**Your task**
Give the number of lines in the material below where the word "delivery" shows up, without anything else.
━━━━━━━━━━━━━━━━
#[export] Instance ApprovalStatus_eq_dec : EqDecision ApprovalStatus.
Proof. solve_decision. Defined.
#[export] Instance ApprovalExecutionMode_eq_dec : EqDecision ApprovalExecutionMode.
Proof. solve_decision. Defined.
#[export] Instance ApprovalExecutionOutcome_eq_dec : EqDecision ApprovalExecutionOutcome.
Proof. solve_decision. Defined.

Definition outcome_of_receipt (o : ApprovalReceiptOutcome) : ApprovalExecutionOutcome :=
  match o with receipt_committed => committed | receipt_failed => failed | receipt_blocked => blocked end.

Record ApprovalRequest := mkRequest {
  req_id : string;
  agent_id : string;
  agent_name : string;
  req_tool_name : string;
  tool_arguments : string;
  action_category : ActionCategory;
  urgency : ApprovalUrgency;
  req_reason : string;
  context : string;
  req_status : ApprovalStatus;
  execution_mode : ApprovalExecutionMode;
  decided_at : option Z;
  decided_by : option string;
  executed_at : option Z;
  execution_result : option string;
  created_at : Z;
  execution_claimed_at : option Z;
  execution_claimed_by : option string;
  execution_boot_id : option string;
  execution_outcome : option ApprovalExecutionOutcome;
  resolved_at : option Z;
  resolved_by : option string;
  resolution_note : option string }.

#[export] Instance request_row : Row ApprovalRequest := req_id.

(** The column groups the statements write. *)
Definition with_decision (s : ApprovalStatus) (at_ : option Z) (by_ : option string) (r : ApprovalRequest) :=
  mkRequest (req_id r) (agent_id r) (agent_name r) (req_tool_name r) (tool_arguments r) (action_category r)
    (urgency r) (req_reason r) (context r) s (execution_mode r) at_ by_ (executed_at r) (execution_result r)
    (created_at r) (execution_claimed_at r) (execution_claimed_by r) (execution_boot_id r)
    (execution_outcome r) (resolved_at r) (resolved_by r) (resolution_note r).

Definition with_mode (m : ApprovalExecutionMode) (r : ApprovalRequest) :=
  mkRequest (req_id r) (agent_id r) (agent_name r) (req_tool_name r) (tool_arguments r) (action_category r)
    (urgency r) (req_reason r) (context r) (req_status r) m (decided_at r) (decided_by r) (executed_at r)
    (execution_result r) (created_at r) (execution_claimed_at r) (execution_claimed_by r) (execution_boot_id r)
    (execution_outcome r) (resolved_at r) (resolved_by r) (resolution_note r).

Definition with_claim (at_ : Z) (by_ boot : string) (r : ApprovalRequest) :=
  mkRequest (req_id r) (agent_id r) (agent_name r) (req_tool_name r) (tool_arguments r) (action_category r)
    (urgency r) (req_reason r) (context r) (req_status r) (execution_mode r) (decided_at r) (decided_by r)
    (executed_at r) (execution_result r) (created_at r) (Some at_) (Some by_) (Some boot)
    None (resolved_at r) (resolved_by r) (resolution_note r).

Definition with_receipt (at_ : Z) (res : string) (o : ApprovalReceiptOutcome) (r : ApprovalRequest) :=
  mkRequest (req_id r) (agent_id r) (agent_name r) (req_tool_name r) (tool_arguments r) (action_category r)
    (urgency r) (req_reason r) (context r) executed (execution_mode r) (decided_at r) (decided_by r)
    (Some at_) (Some res) (created_at r) (execution_claimed_at r) (execution_claimed_by r) (execution_boot_id r)
    (Some (outcome_of_receipt o)) (resolved_at r) (resolved_by r) (resolution_note r).

Definition with_outcome (o : ApprovalExecutionOutcome) (r : ApprovalRequest) :=
  mkRequest (req_id r) (agent_id r) (agent_name r) (req_tool_name r) (tool_arguments r) (action_category r)
    (urgency r) (req_reason r) (context r) (req_status r) (execution_mode r) (decided_at r) (decided_by r)
    (executed_at r) (execution_result r) (created_at r) (execution_claimed_at r) (execution_claimed_by r)
    (execution_boot_id r) (Some o) (resolved_at r) (resolved_by r) (resolution_note r).

Definition with_resolution (at_ : Z) (by_ : string) (note : option string) (r : ApprovalRequest) :=
  mkRequest (req_id r) (agent_id r) (agent_name r) (req_tool_name r) (tool_arguments r) (action_category r)
    (urgency r) (req_reason r) (context r) (req_status r) (execution_mode r) (decided_at r) (decided_by r)
    (executed_at r) (execution_result r) (created_at r) (execution_claimed_at r) (execution_claimed_by r)
    (execution_boot_id r) (Some closed) (Some at_) (Some by_) note.

Inductive ApprovalExecutionState :=
  | st_pending | st_denied | st_expired | st_awaiting_execution | st_in_flight
  | st_outcome (o : ApprovalExecutionOutcome).
(* ===== verification/Executor.v ===== *)
(** * Execution of approved requests (authority/deferred-executor.ts,
    daemon/approval-decision.ts, authority/approval-delivery.ts)

    [executeApprovedWithReceipt] awaits the tool, so it is two steps:
    [execute_approved_begin] runs up to the call of the tool's body and
    [execute_approved_finish] runs when the body has settled; any other
    operation of the daemon can happen in between. [parse_error] is the text of
    the error [JSON.parse] throws. Database calls succeed; a row's arguments
    are the JSON object [createRequest] wrote (any other JSON value is read as
    an object without properties); the result callback does not throw. *)
From S2P Require Export Approval Learner.

(** [s.slice(0, n)] of the texts kept in receipts, and the phrase written by
    the level substitution of the orchestrator. *)
Definition ABOVE_LEVEL_SUBSTITUTION : string := "is above this agent's authority level".

(** The managers the executor is wired to. *)
Record World := mkWorld {
  mgr : Manager;
  trail : list AuditEntry;
  patterns : list Pattern;
  has_learner : bool;
  emergency : option EmergencyState;
  toolRegistry : option nat;
  notified : list (string * string) }.

Definition with_mgr (w : World) (m : Manager) : World :=
  mkWorld m (trail w) (patterns w) (has_learner w) (emergency w) (toolRegistry w) (notified w).
Definition with_trail (w : World) (t : list AuditEntry) : World :=
  mkWorld (mgr w) t (patterns w) (has_learner w) (emergency w) (toolRegistry w) (notified w).
Definition with_patterns (w : World) (p : list Pattern) : World :=
  mkWorld (mgr w) (trail w) p (has_learner w) (emergency w) (toolRegistry w) (notified w).
Definition notify (w : World) (id result : string) : World :=
  mkWorld (mgr w) (trail w) (patterns w) (has_learner w) (emergency w) (toolRegistry w)
    (notified w ++ [(id, result)]).

(** How a call stands when the synchronous part is over: an answer
    ([claimed] and the text), or a dispatched tool body. *)
Inductive Begun :=
  | finished (claimed : bool) (result : string)
  | dispatched (r : ApprovalRequest) (reg : nat) (tool : ToolDefinition) (args : params).

Definition recordLearned (w : World) (id : string) (now : Z) (c : ActionCategory) (tool : string) (ok : bool)
  : World :=
  if has_learner w then with_patterns w (recordDecision (patterns w) id now c tool ok) else w.

(** Close a claimed request with a receipt and tell the listener. *)
Definition close_out (w : World) (id result : string) (o : ApprovalReceiptOutcome) (now : Z) : World :=
  notify (with_mgr w (markExecuted (mgr w) id result o now).1) id result.

Definition system_blocked (s : EmergencyState) (tool : string) : string :=
  "[SYSTEM " +:+ to_upper (state_name s) +:+ "] Approved action " +:+ tool +:+
  " was NOT executed: all tool execution is suspended because the user has " +:+ state_name s +:+ " the system.".

(** The text for [executionState] in the message of a lost claim. *)
Definition outcome_name (o : ApprovalExecutionOutcome) : string :=
  match o with
  | committed => "committed" | failed => "failed" | blocked => "blocked"
  | not_started => "not_started" | unknown => "unknown" | closed => "closed"
  end.

Definition execution_state_name (s : ApprovalExecutionState) : string :=
  match s with
  | st_pending => "pending" | st_denied => "denied" | st_expired => "expired"
  | st_awaiting_execution => "awaiting_execution" | st_in_flight => "in_flight"
  | st_outcome o => outcome_name o
  end.

Definition args_of (v : json) : params := match v with JObj fields => fields | _ => [] end.

Section executor.
Context (registries : nat -> ToolRegistry) (guards : nat -> option bool)
        (parse_error : string -> string) (fence : option string).

Definition execution_error (w : World) (r : ApprovalRequest) (msg : string) (now : Z) : World * Begun :=
  let err := "Error executing " +:+ req_tool_name r +:+ ": " +:+ msg in
  (close_out w (req_id r) err receipt_failed now, finished true err).

(** The body of the [try], up to the awaited call. *)
Definition dispatch_approved (w : World) (r : ApprovalRequest) (reg0 : nat) (now : Z) : World * Begun :=
  match parse (tool_arguments r) with
  | None => execution_error w r (parse_error (tool_arguments r)) now
  | Some v =>
      let args := args_of v in
      let registry := match rawUiGate (req_tool_name r) args with
                      | Some _ => getUiExecutionRegistry registries guards (mgr w) r
                      | None => Some reg0
                      end in
      let gate := resolveToolGate (registry ≫= fun k => get (registries k) (req_tool_name r))
                    (req_tool_name r) args in
      if bool_decide (confirm gate = Some confirm_always) && negb (approvalNeedsClick (context r))
      then
        let text := "Approved action " +:+ req_tool_name r +:+
          " was NOT executed: this approval predates the required UI review. Request a fresh dashboard review." in
        (close_out w (req_id r) text receipt_blocked now, finished true text)
      else
        match registry with
        | None =>
            let text := "Approved action " +:+ req_tool_name r +:+
              " was NOT executed: its original UI session or reviewed subject is no longer available. Take a fresh snapshot and request a fresh review." in
            (close_out w (req_id r) text receipt_blocked now, finished true text)
        | Some k =>
            match execute_begin (registries k) (req_tool_name r) args fence with
            | inl e => execution_error w r (error_message e) now
            | inr t => (w, dispatched r k t args)
            end
        end
  end.

Definition execute_approved_begin (w : World) (id claimedBy : string) (now : Z) : World * Begun :=
  match getRequest (mgr w) id with
  | None => (w, finished false ("Error: Request " +:+ id +:+ " not found or not in approved state"))
  | Some r =>
      if negb (has_status approved r)
      then (w, finished false ("Error: Request " +:+ id +:+ " not found or not in approved state"))
      else if has_mode workflow r
      then (w, finished false "Workflow-owned approval: execution must resume through its recorded effect boundary")
      else match toolRegistry w with
      | None => (w, finished false "Error: No tool registry configured")
      | Some reg0 =>
          let '(m1, claimed) := claimExecution (mgr w) id claimedBy now in
          let w1 := with_mgr w m1 in
          if negb claimed
          then (w1, finished false
            ("Error: Request " +:+ id +:+ " was already taken for execution (" +:+
             match getRequest m1 id with Some c => execution_state_name (executionState c) | None => "missing" end +:+
             "); check its receipt before deciding on another run"))
          else
            match emergency w with
            | Some s =>
                if negb (canExecute s)
                then
                  let text := system_blocked s (req_tool_name r) in
                  (close_out w1 id text receipt_blocked now, finished true text)
                else dispatch_approved w1 r reg0 now
            | None => dispatch_approved w1 r reg0 now
            end
      end
  end.

(** Approvals that may teach the learner. *)
Definition learnable (reason : string) : bool :=
  negb (str_includes TAINT_PROFILE_LABEL reason) && negb (str_includes ABOVE_LEVEL_SUBSTITUTION reason).

(** What runs when the tool's body has settled: the text for the caller. *)
Definition execute_approved_finish (w : World) (r : ApprovalRequest) (o : ToolOutcome)
    (audit_id pattern_id : string) (now elapsed : Z) : World * string :=
  match execute_finish (req_tool_name r) o with
  | inr raw =>
      let result := match raw with JStr s => s | _ => stringify raw end in
      let w1 := with_mgr w (markExecuted (mgr w) (req_id r) (stake 2000 result) receipt_committed now).1 in
      let w2 := with_trail w1 (log (trail w1) audit_id now
        (mkAudit EmptyString (agent_id r) (agent_name r) (req_tool_name r) (action_category r)
           audit_approval_required (Some (req_id r)) true (Some elapsed) 0 None)) in
      let w3 := if learnable (req_reason r)
                then recordLearned w2 pattern_id now (action_category r) (req_tool_name r) true else w2 in
      (notify w3 (req_id r) result, result)
  | inl e =>
      let err := "Error executing " +:+ req_tool_name r +:+ ": " +:+ error_message e in
      (close_out w (req_id r) err receipt_failed now, err)
  end.

(** The whole call when nothing else runs while the tool does; [run] is what
    the tool's body does. *)
Definition executeApprovedWithReceipt (run : ToolDefinition -> params -> ToolOutcome) (w : World)
    (id claimedBy audit_id pattern_id : string) (now : Z) : World * (bool * string) :=
  match execute_approved_begin w id claimedBy now with
  | (w1, finished c text) => (w1, (c, text))
  | (w1, dispatched r _ t args) =>
      let '(w2, text) := execute_approved_finish w1 r (run t args) audit_id pattern_id now 0 in
      (w2, (true, text))
  end.

Definition recordDenial (w : World) (r : ApprovalRequest) (pattern_id : string) (now : Z) : World :=
  recordLearned w pattern_id now (action_category r) (req_tool_name r) false.

(** ** approval-decision.ts *)

Inductive ApprovalDecisionOutcome :=
  | already_decided
  | decision_approved (ran : bool) (result : string) (r : ApprovalRequest)
  | decision_denied (r : ApprovalRequest).

Definition applyApprovalDecision (run : ToolDefinition -> params -> ToolOutcome) (w : World)
    (is_approve : bool) (id decidedBy audit_id pattern_id : string) (now : Z)
  : World * ApprovalDecisionOutcome :=
  if is_approve then
    match approve (mgr w) id decidedBy now with
    | (m1, None) => (with_mgr w m1, already_decided)
    | (m1, Some r) =>
        let w1 := with_mgr w m1 in
        let '(w2, (ran, result)) :=
          if negb (bool_decide (req_tool_name r = "request_approval")) && has_mode deferred r
          then let '(w', (_, text)) := executeApprovedWithReceipt run w1 id decidedBy audit_id pattern_id now in
               (w', (true, text))
          else (w1, (false, EmptyString)) in
        (w2, decision_approved ran result (getRequest (mgr w2) id ?? r))
    end
  else
    match deny (mgr w) id decidedBy now with
    | (m1, None) => (with_mgr w m1, already_decided)
    | (m1, Some r) => (recordDenial (with_mgr w m1) r pattern_id now, decision_denied r)
    end.

Inductive ExecutionResolutionOutcome :=
  | not_unresolved
  | not_executable (why : string)
  | resolution_executed (result : string) (r : ApprovalRequest)
  | resolution_closed (r : ApprovalRequest).

Definition applyExecutionResolution (run : ToolDefinition -> params -> ToolOutcome) (w : World)
    (is_execute : bool) (id resolvedBy : string) (note : option string) (audit_id pattern_id : string) (now : Z)
  : World * ExecutionResolutionOutcome :=
  match getRequest (mgr w) id with
  | None => (w, not_unresolved)
  | Some current =>
      if negb (UNRESOLVED current) then (w, not_unresolved)
      else if negb is_execute then
        match closeUnresolved (mgr w) id resolvedBy note now with
        | (m1, false) => (with_mgr w m1, not_unresolved)
        | (m1, true) => (with_mgr w m1, resolution_closed (getRequest m1 id ?? current))
        end
      else if has_outcome unknown current
      then (w, not_executable "The earlier attempt was interrupted and may have run. Check what happened, then close it.")
      else if bool_decide (req_tool_name current = "request_approval")
      then (w, not_executable "An intent grant has nothing to run on its own; the conversation that asked for it is gone. Close it.")
      else
        let '(w1, (claimed, result)) := executeApprovedWithReceipt run w id resolvedBy audit_id pattern_id now in
        let updated := getRequest (mgr w1) id ?? current in
        if negb claimed
        then (w1, not_executable ("Another surface took this approval first (" +:+
               (outcome_name <$> execution_outcome updated) ?? "in flight" +:+
               "); its receipt will say what happened."))
        else (w1, resolution_executed result updated)
  end.
End executor.

(** ** approval-delivery.ts *)

Definition formatApprovalMessage (r : ApprovalRequest) : string :=
  let shortId := stake 8 (req_id r) in
  join newline
    ["[APPROVAL NEEDED]";
     "Action: " +:+ req_tool_name r +:+ " (" +:+ category_name (action_category r) +:+ ")";
     "Agent: " +:+ agent_name r;
     "Reason: " +:+ req_reason r;
     EmptyString;
     "Reply with:";
     "  approve " +:+ shortId;
     "  deny " +:+ shortId].

(** ** Interleavings *)

(** The events of a running daemon: an execution of an approved request starts
    or settles, or any operation of the approval manager runs. Each start
    brings the environment of its moment: the registries, the guards, the
    fence and the emergency state. *)
Inductive ExecEvent :=
  | ev_begin (id claimedBy : string) (now : Z) (registries : nat -> ToolRegistry) (guards : nat -> option bool)
      (fence : option string) (s : option EmergencyState)
  | ev_finish (r : ApprovalRequest) (o : ToolOutcome) (audit_id pattern_id : string) (now elapsed : Z)
  | ev_op (o : ApprovalOp).

Definition with_emergency (w : World) (s : option EmergencyState) : World :=
  mkWorld (mgr w) (trail w) (patterns w) (has_learner w) s (toolRegistry w) (notified w).

Section events.
Context (parse_error : string -> string) (registries : nat -> ToolRegistry).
━━━━━━━━━━━━━━━━
**Solution**
2